And they’re off! New Year’s is the weight loss industry’s black Friday. Many millions are reaped throughout the year, but it is January that does wonders for the industry’s bottom line. As our nation has grown in size so has an industry filled with an abundance of promises and zero standards. How has this happened?
Whether one considers excessive weight to be a health, behavior or public issue is somewhat secondary to the point that the market feels free to exploit the situation.
If you feel that being overweight is a health issue, what do you make of reality television shows featuring obese contestants being humiliated as a means to bolstering their health? Do we watch smokers and drinkers being humiliated on reality shows? Do we honestly think that this programming is not solely about the viewer’s entertainment? How did other people’s heartbreaking struggle with a health issue become fodder for our entertainment?
If you feel that being overweight is the result of an utter lack of self-control, what do you make of products that reinforce that disconnect between outcome and behavior? The “behavior” camp asserts that maintaining a healthy weight is the result of not consuming more than one is using. A sensible diet and a moderate amount of exercise is the permanent method with which to control weight. If the federal government believes this (and they seem to) why then are companies allowed to sell snake oil? Why doesn’t every advertisement for Nutri-Jenny-Fast have a big black box across it stating “Eating our fake food is not sustainable & your behavior will not be changed by our program. You may in fact lose weight while you are our customer, but most people gain it back immediately after leaving our program.” Too big brother? Remember, we now have warnings on aerosol bottles to dissuade people from huffing.
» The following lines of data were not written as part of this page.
(** * Gen_AI: record readers, field extractors and pipeline orchestration

    A shallow embedding of [gen_ai_task_2.py] (the review pipeline) and
    [geni_ai_task_1.py] (the email pipeline).

    A Python [str] is a sequence of Unicode code points, so it is modelled
    as a list of code points.  The string methods the two programs call
    ([strip], [startswith], [split] with and without [maxsplit]) are
    modelled after CPython's behaviour.  The remote model, the file system
    and the clock are modelled by a log of events threaded through a small
    state-and-error monad. *)

From Stdlib Require Import String Ascii.
From Stdlib Require Import List NArith Arith Bool Lia.
Import ListNotations.


(** ** Python strings *)

Definition pystr : Type := list N.

(** An ASCII literal of the source, as a Python string. *)
Definition lit (s : string) : pystr :=
  map N_of_ascii (list_ascii_of_string s).

(** The line feed, written ["\n"] in the source. *)
Definition LF : N := 10%N.
Definition COLON : N := 58%N.

(** The empty string. *)
Definition EMPTY : pystr := [].

Definition pystr_eqb (a b : pystr) : bool :=
  if list_eq_dec N.eq_dec a b then true else false.

(** [str.isspace] on one code point: the characters [str.strip()] removes. *)
Definition isspace (c : N) : bool :=
  ((9 <=? c) && (c <=? 13) || (28 <=? c) && (c <=? 32)
   || (c =? 133) || (c =? 160) || (c =? 5760)
   || (8192 <=? c) && (c <=? 8202)
   || (c =? 8232) || (c =? 8233) || (c =? 8239) || (c =? 8287)
   || (c =? 12288))%N.

Fixpoint lstrip (s : pystr) : pystr :=
  match s with
  | c :: s' => if isspace c then lstrip s' else s
  | [] => []
  end.

Definition rstrip (s : pystr) : pystr := rev (lstrip (rev s)).

(** [s.strip()] *)
Definition strip (s : pystr) : pystr := rstrip (lstrip s).

(** Truth value of a string in a condition: non-empty. *)
Definition truthy (s : pystr) : bool :=
  match s with [] => false | _ :: _ => true end.

(** Truth value of [os.getenv(...)]: [None] and the empty string are
    false. *)
Definition truthy_opt (s : option pystr) : bool :=
  match s with
  | Some s => truthy s
  | None => false
  end.

(** [s.startswith(p)] *)
Fixpoint startswith (s p : pystr) {struct p} : bool :=
  match p with
  | [] => true
  | a :: p' =>
      match s with
      | [] => false
      | b :: s' => (a =? b)%N && startswith s' p'
      end
  end.

(** [s.startswith((p1, ..., pk))] *)
Definition startswith_any (s : pystr) (ps : list pystr) : bool :=
  existsb (startswith s) ps.

(** [s.find(sep)], with [None] for Python's [-1]. *)
Fixpoint find (sep s : pystr) : option nat :=
  if startswith s sep then Some 0
  else match s with
       | [] => None
       | _ :: s' => option_map S (find sep s')
       end.

(** ** Exceptions *)

Inductive exn : Type :=
| FileNotFoundError
| OSError
| ValueError
| IndexError
| RemoteError.

Inductive result (A : Type) : Type :=
| Ok (a : A)
| Raise (e : exn).
Arguments Ok {A} a.
Arguments Raise {A} e.

Definition rbind {A B} (r : result A) (k : A -> result B) : result B :=
  match r with
  | Ok a => k a
  | Raise e => Raise e
  end.

Declare Scope result_scope.
Delimit Scope result_scope with R.
Notation "x <- e ;; k" := (rbind e (fun x => k))
  (at level 61, e at next level, right associativity) : result_scope.
Notation "' p <- e ;; k" := (rbind e (fun x => let p := x in k))
  (at level 61, p pattern, e at next level, right associativity)
  : result_scope.

(** ** [str.split(sep, maxsplit)]

    CPython looks for the leftmost occurrence of [sep], cuts the piece that
    precedes it, and goes on after the occurrence, until [maxsplit] cuts
    were made (when a limit is given) or no occurrence is left.  Every cut
    removes at least one character, so [length s] rounds are enough. *)

Definition dec_limit (maxsplit : option nat) : option nat :=
  option_map pred maxsplit.

Definition exhausted (maxsplit : option nat) : bool :=
  match maxsplit with
  | Some O => true
  | _ => false
  end.

Fixpoint split_from (rounds : nat) (sep : pystr) (maxsplit : option nat)
         (s : pystr) : list pystr :=
  match rounds with
  | O => [s]
  | S rounds' =>
      if exhausted maxsplit then [s]
      else match find sep s with
           | None => [s]
           | Some i =>
               firstn i s ::
               split_from rounds' sep (dec_limit maxsplit)
                          (skipn (i + length sep) s)
           end
  end.

(** An empty separator raises [ValueError: empty separator]. *)
Definition split (s sep : pystr) (maxsplit : option nat)
  : result (list pystr) :=
  match sep with
  | [] => Raise ValueError
  | _ :: _ => Ok (split_from (length s) sep maxsplit s)
  end.

(** [xs[i]], raising [IndexError] out of range (non-negative [i] only). *)
Definition index {A} (xs : list A) (i : nat) : result A :=
  match nth_error xs i with
  | Some x => Ok x
  | None => Raise IndexError
  end.

(** [sep.join(xs)], used to state what splitting preserves. *)
Fixpoint join (sep : pystr) (xs : list pystr) : pystr :=
  match xs with
  | [] => []
  | [x] => x
  | x :: xs' => x ++ sep ++ join sep xs'
  end.

(** [line.split(":", 1)[1]]: the text after the first colon.  Without a
    colon the list has one element and the subscript raises. *)
Definition split_colon_1 (line : pystr) : result pystr :=
  (parts <- split line (lit ":") (Some 1) ;; index parts 1)%R.

(** A [for] loop over a list whose body may raise, with the variables the
    body assigns threaded as [st]. *)
Fixpoint rfor {A St} (body : St -> A -> result St) (st : St) (xs : list A)
  : result St :=
  match xs with
  | [] => Ok st
  | x :: xs' => (st' <- body st x ;; rfor body st' xs')%R
  end.

(** ** The world a run lives in, and what a run does to it *)

Record world : Type := {
  (** the text files that can be opened for reading *)
  file_content : pystr -> option pystr;
  (** the paths that can be opened for writing *)
  can_write : pystr -> bool;
  (** the remote model: its answer to a message given the earlier turns of
      the session, or a failure of the call *)
  remote : list (pystr * pystr) -> pystr -> option pystr
}.

Definition row : Type := list pystr.

Inductive event : Type :=
| Send (message : pystr) (answer : option pystr)
| Sleep (seconds : N)
| WriteCsv (path : pystr) (rows : list row).

Definition trace : Type := list event.

(** The turns accumulated by the chat session. *)
Definition turn_of (e : event) : list (pystr * pystr) :=
  match e with
  | Send m (Some a) => [(m, a)]
  | _ => []
  end.

Definition history (tr : trace) : list (pystr * pystr) :=
  flat_map turn_of tr.

Definition M (A : Type) : Type := trace -> result A * trace.

Definition ret {A} (a : A) : M A := fun tr => (Ok a, tr).

Definition raise {A} (e : exn) : M A := fun tr => (Raise e, tr).

Definition bind {A B} (m : M A) (k : A -> M B) : M B :=
  fun tr =>
    match m tr with
    | (Ok a, tr') => k a tr'
    | (Raise e, tr') => (Raise e, tr')
    end.

Definition lift {A} (r : result A) : M A := fun tr => (r, tr).

Declare Scope run_scope.
Delimit Scope run_scope with M.
Notation "x <- e ;; k" := (bind e (fun x => k))
  (at level 61, e at next level, right associativity) : run_scope.
Notation "' p <- e ;; k" := (bind e (fun x => let p := x in k))
  (at level 61, p pattern, e at next level, right associativity) : run_scope.
Notation "e ;; k" := (bind e (fun _ => k))
  (at level 61, right associativity) : run_scope.

(** A [for] loop whose body acts on the world. *)
Fixpoint mfor {A St} (body : St -> A -> M St) (st : St) (xs : list A)
  : M St :=
  match xs with
  | [] => ret st
  | x :: xs' => (st' <- body st x ;; mfor body st' xs')%M
  end.

Section Effects.

Variable w : world.
(** * SquareRun: player, collectibles, camera and game-state core

    A shallow embedding of the simulation core of the SquareRun platformer
    (player.js, collectibles.js, camera.js, game-state.js) together with the
    properties its specification states about it.

    Numbers.  JavaScript numbers are modelled as mathematical reals [R]:
    arithmetic is exact, [NaN] and the infinities do not exist, and the
    [Math] functions are their real counterparts.  Counters and platform
    ids, which the code only ever increments or compares, are integers [Z].

    Objects.  A [Player], a [Camera] and a [GameState] are single objects and
    are modelled by state passing.  Collectibles are shared: the manager keeps
    references to them, hands them to the player, and returns them to its
    callers.  They therefore live in a heap addressed by allocation index. *)

From Stdlib Require Import Reals Lra ZArith Lia List String Ascii Bool.
Import ListNotations.

Open Scope R_scope.

(** ** JavaScript primitives *)

Module Js.

(** [a < b] and [a <= b] as the booleans a JavaScript test yields. *)
Definition ltb (a b : R) : bool := if Rlt_dec a b then true else false.
Definition leb (a b : R) : bool := if Rle_dec a b then true else false.
Definition gtb (a b : R) : bool := ltb b a.
Definition geb (a b : R) : bool := leb b a.

(** [Math.hypot(a, b)]. *)
Definition hypot (a b : R) : R := sqrt (a * a + b * b).

(** [Math.round(r)]: the nearest integer, halves rounded up. *)
Definition round (r : R) : R := IZR (Int_part (r + / 2)).

(** [Math.pow(b, e)] for a base [b >= 0]: [0] to a positive power is [0],
    anything to the power [0] is [1], and a positive base is raised through
    [exp] and [ln].  ([0] to a negative power is [Infinity] in JavaScript
    and a negative base gives [NaN] or a signed power; neither has a real
    value, and the camera never reaches them with a smoothness in [0,1]
    and a positive time step.) *)
Definition pow (b e : R) : R :=
  if Req_dec_T e 0 then 1
  else if Req_dec_T b 0 then 0
  else Rpower b e.

(** Strings.  A JavaScript string is modelled by a Rocq [string] when all
    its characters are ASCII; [isAscii] says that a [string] is such a
    model.  Strings with other characters are outside the model, and what
    is stated of a string-consuming function is stated of ASCII strings. *)
Definition isAsciiChar (c : ascii) : bool := Nat.ltb (nat_of_ascii c) 128.

Fixpoint isAscii (s : string) : bool :=
  match s with
  | EmptyString => true
  | String c s' => (isAsciiChar c && isAscii s')%bool
  end.

(** [s.toUpperCase()] on an ASCII string: the letters a-z are mapped to
    A-Z and every other ASCII character is kept.  (On other characters
    JavaScript applies the Unicode case mapping, under which a few
    non-ASCII letters become ASCII capitals, the long s for one; they are
    not modelled.) *)
Definition upper_char (c : ascii) : ascii :=
  let n := nat_of_ascii c in
  if (Nat.leb 97 n && Nat.leb n 122)%bool then ascii_of_nat (n - 32) else c.

Fixpoint toUpperCase (s : string) : string :=
  match s with
  | EmptyString => EmptyString
  | String c s' => String (upper_char c) (toUpperCase s')
  end.

(** A property read from an object literal: the first binding of the key. *)
Fixpoint get {A : Type} (o : list (string * A)) (k : string) : option A :=
  match o with
  | [] => None
  | (k', v) :: o' => if String.eqb k k' then Some v else get o' k
  end.

(** The property names every object literal inherits.  Reading one of
    them from a table finds the inherited member, not a table entry, so
    the tables below are only ever read at other keys. *)
Definition inherited : list string :=
  [ "constructor"; "hasOwnProperty"; "isPrototypeOf";
    "propertyIsEnumerable"; "toLocaleString"; "toString"; "valueOf";
    "__proto__"; "__defineGetter__"; "__defineSetter__";
    "__lookupGetter__"; "__lookupSetter__" ]%string.

End Js.

(** ** Rectangles

    An object with [x], [y], [width] and [height]: what the [getBounds] of a
    player or a collectible returns, a teleport, and anything handed to the
    camera's [isVisible]. *)

Module Rect.

Record t : Type := mk
  { x : R; y : R; width : R; height : R }.

(** The open box of the rectangle contains the point [(px, py)]. *)
Definition inside (r : t) (px py : R) : Prop :=
  x r < px < x r + width r /\ y r < py < y r + height r.

End Rect.

(** What the camera's [getBounds] returns. *)

Module CameraBounds.

Record t : Type := mk
  { left : R; right : R; top : R; bottom : R }.

(** The open box of the bounds contains the point [(px, py)]. *)
Definition inside (b : t) (px py : R) : Prop :=
  left b < px < right b /\ top b < py < bottom b.

End CameraBounds.

(** ** Platforms (level geometry, read only) *)

Module Platform.

Record t : Type := mk
  { x : R; y : R; width : R; height : R; id : Z }.

End Platform.

(** ** Explosion particles *)

Module Particle.

Record t : Type := mk
  { x : R; y : R; width : R; height : R;
    dx : R; dy : R; angle : R; angleV : R; life : R }.

End Particle.

(** ** Collectibles *)

Module Collectible.

(** The effect descriptors of the type catalogue. *)
Inductive EffectParam : Type :=
| SpeedBoost (factor : R)
| Form (form : string)
| HealthBoost (amount : R)
| JumpBoost (factor : R)
| Invincible
| Magnet.

Record Effect : Type := mkEffect
  { effType : string; effParam : EffectParam; effDuration : option R }.

Record Config : Type := mkConfig
  { cfgName : string; cfgSize : R; cfgValue : R; cfgColor : string;
    cfgRotationSpeed : R; cfgEffects : list Effect }.

Definition typeConfigs : list (string * Config) :=
  [ ("pixel"%string, mkConfig "Pixel" 8 10 "#f1c40f" 0 []);
    ("gem"%string, mkConfig "Gem" 12 50 "#e74c3c" 2 []);
    ("star"%string, mkConfig "Star" 15 100 "#f39c12" 3 []);
    ("powerUp"%string,
      mkConfig "Power-Up" 14 25 "#9b59b6" (15 / 10)
        [mkEffect "powerUp" (SpeedBoost (15 / 10)) (Some 5000)]);
    ("formChange"%string,
      mkConfig "Form Change" 16 75 "#3498db" (25 / 10)
        [mkEffect "formChange" (Form "circle") None]);
    ("health"%string,
      mkConfig "Health" 10 30 "#2ecc71" 1
        [mkEffect "powerUp" (HealthBoost 1) (Some 0)]);
    ("speedBoost"%string,
      mkConfig "Speed Boost" 11 40 "#e67e22" 2
        [mkEffect "powerUp" (SpeedBoost 2) (Some 8000)]);
    ("jumpBoost"%string,
      mkConfig "Jump Boost" 11 35 "#8e44ad" (18 / 10)
        [mkEffect "powerUp" (JumpBoost (18 / 10)) (Some 6000)]);
    ("invincibility"%string,
      mkConfig "Invincibility" 13 60 "#f1c40f" 4
        [mkEffect "powerUp" Invincible (Some 4000)]);
    ("magnet"%string,
      mkConfig "Magnet" 12 45 "#34495e" (22 / 10)
        [mkEffect "powerUp" Magnet (Some 7000)]) ].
If you feel that the public health of our nation is at risk, then we really have to talk. Whether we should start with the corn subsidies or food labeling, or school lunches makes for good dinner party conversation. But so do dinner parties for that matter. All of our habits, from the decline of dinner tables to carbo-loaded toddlers while they burn zero calories riding in a stroller, to wheels on sneakers (children don’t even walk anymore, they roll,) it’s all up for scrutiny. What about processed foods designed specifically for children? The baby food industry started the trend with “toddler” jarred foods. Apparently toddlers find real yogurt and bananas to be daunting. As they get older, the food industry has graciously provided, fake cheese, yogurt with candy, processed breaded chicken nuggets, lunchables and colored flavored drinks. For those in the public health camp; why is this even tolerated? We regulate pill bottle caps, cribs, car seats, window blind cords, but not the food sold for our children? We are cultivating a lifelong appetite for fake food.
It is a terrible burden to feel as if your size is standing in your way. Feeling as if your own body is the enemy is an exhausting way to go through life. For anyone pulling on their new sneakers and heading out into the unknown this January, I say Brava! It is physics; the first steps are the hardest. Keep at it, and in about six weeks it will be the new normal. Eat real food, celebrate meals, enjoy life and save your money. There are no shortcuts and the only magic is discovering your own strength.